Rome, 61 AD – Imperial Palace.
The irons bite into her wrists, but Boudicca holds her head high. She advances between the marble columns, followed by arrogant Roman soldiers. She was not given an honorable death on the battlefield, nor even freedom from poison. No, she was captured, paraded like a freak, and now here she is, dragged before Nero like a war trophy.
The massive doors open onto a hall dazzling with gold and purple. Nero is there, lazily slumped on an ivory throne, a satisfied smile playing on his lips. Around him, courtiers and slaves stand ready to applaud or laugh at their emperor’s slightest gesture.
But it is another presence that catches his eye.

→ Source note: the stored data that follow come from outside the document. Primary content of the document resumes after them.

(** * next-middleware-toolkit: routing, priority and the request pipeline

    A shallow embedding of

    - [utils/priority.ts] ([calculatePriority], [matchRoute],
      [extractParams]; the sources at hand carry it in [src/index.ts]),
    - [core/middleware-builder.ts] (the route table, the plugin hooks and
      the handler returned by [build]),
    - [legacy/middleware.ts] (the legacy matcher),

    followed by the properties of the specification stated over it.

    JavaScript strings are modelled by [string]; every operation used by the
    sources ([split], [startsWith], [endsWith], [slice], [includes], [===])
    works position by position, so the alphabet plays no role.  Numbers are
    the small integers the code computes, modelled by [Z].  Objects used as
    dictionaries ([Record<string, string>]) are finite maps [gmap string _];
    their keys are assumed to be ordinary property names. *)

From Stdlib Require Import ZArith Lia Ascii String List.
From stdpp Require Import base option list sorting strings gmap fin_maps.

Local Open Scope Z_scope.

(** ** JavaScript string primitives *)

Module JS.

(** [s.split(sep)] for a one-character separator.  The result is never
    empty: [''.split('/')] is [['']]. *)
Fixpoint split (sep : ascii) (s : string) : list string :=
  match s with
  | EmptyString => [EmptyString]
  | String c rest =>
      if Ascii.eqb c sep then EmptyString :: split sep rest
      else match split sep rest with
           | [] => [String c EmptyString]
           | piece :: pieces => String c piece :: pieces
           end
  end.

(** [s.startsWith(p)]. *)
Definition startsWith (s p : string) : bool := String.prefix p s.

(** [s.endsWith(suf)]: the last [suf.length] characters are [suf]. *)
Definition endsWith (s suf : string) : bool :=
  let n := String.length s in
  let k := String.length suf in
  (k <=? n)%nat && String.eqb (String.substring (n - k) k s) suf.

A few steps from Nero, a young woman stands straight, her arms covered with fine bracelets, a draped tunic revealing the elegant line of her neck. Her face is a work of art, sculpted with an almost unreal delicacy, and her eyes—by the gods, her eyes!—are fixed on her with a disturbing intensity.
You, a concubine.
A woman reduced to being nothing more than an ornament in this palace of decadence. And yet, in her gaze, Boudicca sees neither submission nor fear. Only a spark, a fire that, against all logic, finds an echo in her.

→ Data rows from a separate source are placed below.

(** * data_cleaning.py: a sales-table cleaning pipeline over pandas

    The program is five short functions that call pandas on a DataFrame.
    This development embeds

    - the text operations the program asks of Python ([str.strip],
      [str.lower], [re.sub] with the pattern [[^\w]+], the [in] test on
      strings),
    - the part of pandas the program touches (typed columns, [copy],
      column selection and assignment, [astype(str)], [.str.strip()],
      [to_numeric(errors="coerce")], [dropna(subset=...)], comparison with
      [0] and boolean row selection),
    - a store of DataFrame objects, so that [df.copy()], the in-place
      assignments [df_clean[col] = ...] and the rebinding
      [df_clean = df_clean.dropna(...)] are what they are in Python,

    and then the four stages and the main block, statement by statement.

    Scope of the model.
    - A character is a code point below 256 (Rocq's [ascii]); the tables
      for whitespace, lower-casing and [\w] are Python's for that range.
    - Cells are what [read_csv] produces: text, integers, floats (with
      NaN, the missing-value marker) and booleans.  pandas 2 semantics:
      text lives in object-dtype columns.
    - A float is an IEEE 754 binary64 number and every operation on
      floats rounds to nearest, ties to even (the Standard Library's
      [SpecFloat]); [to_numeric] reads text as pandas' [precise_xstrtod]
      does, digit by digit in a double, and [str] writes the shortest
      numeral that is read back as the same double.  Integer columns
      are int64 or uint64, and [to_numeric] picks the dtype from the
      ranges of the integers it sees.
    - The reader is followed as it is compiled for x86-64: no fused
      multiply-add, and an [int] that overflows (an exponent of ten
      digits or more) wraps around.  A Python integer too large for a
      float (above [2^1024]) in an object column is not followed.
    - When a label is repeated, [df[col]] is a frame and not a Series.
      The text trimmer and the sanitizer then raise.  The range filter
      compares the frame with [0] and hands the boolean frame to
      [df.where]: cells are masked when every column of the table
      carries the label, and [ValueError] is raised otherwise.
    - Reading and writing the files are at the boundary: [header_only]
      is the frame read from a file that has only a header row, and
      [to_csv] gives the records that are written. *)

From Stdlib Require Import ZArith NArith Ascii String List Bool Lia DecimalString.
From Stdlib Require DecimalPos SpecFloat.
From stdpp Require Import base tactics option list.
Import ListNotations.

Local Open Scope string_scope.
Local Open Scope list_scope.

(** ** Python text *)

Module Text.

Boudicca, the indomitable, the warrior, wavers.
The moment is fleeting, but it is there, suspended between them like a thread ready to stretch or break. An inexplicable connection, an instinctive recognition.
Then, Nero’s voice rises, shattering the moment like glass.
"So here is the terrible queen of the Iceni! What to do with her? A show at the Coliseum? A present for one of my generals?"
The courtiers laugh, but Boudicca does not listen. Her gaze remains fixed on that of the stranger. She does not yet know how, or why, but something has just changed.
And if she had lost her war, perhaps she had not lost everything.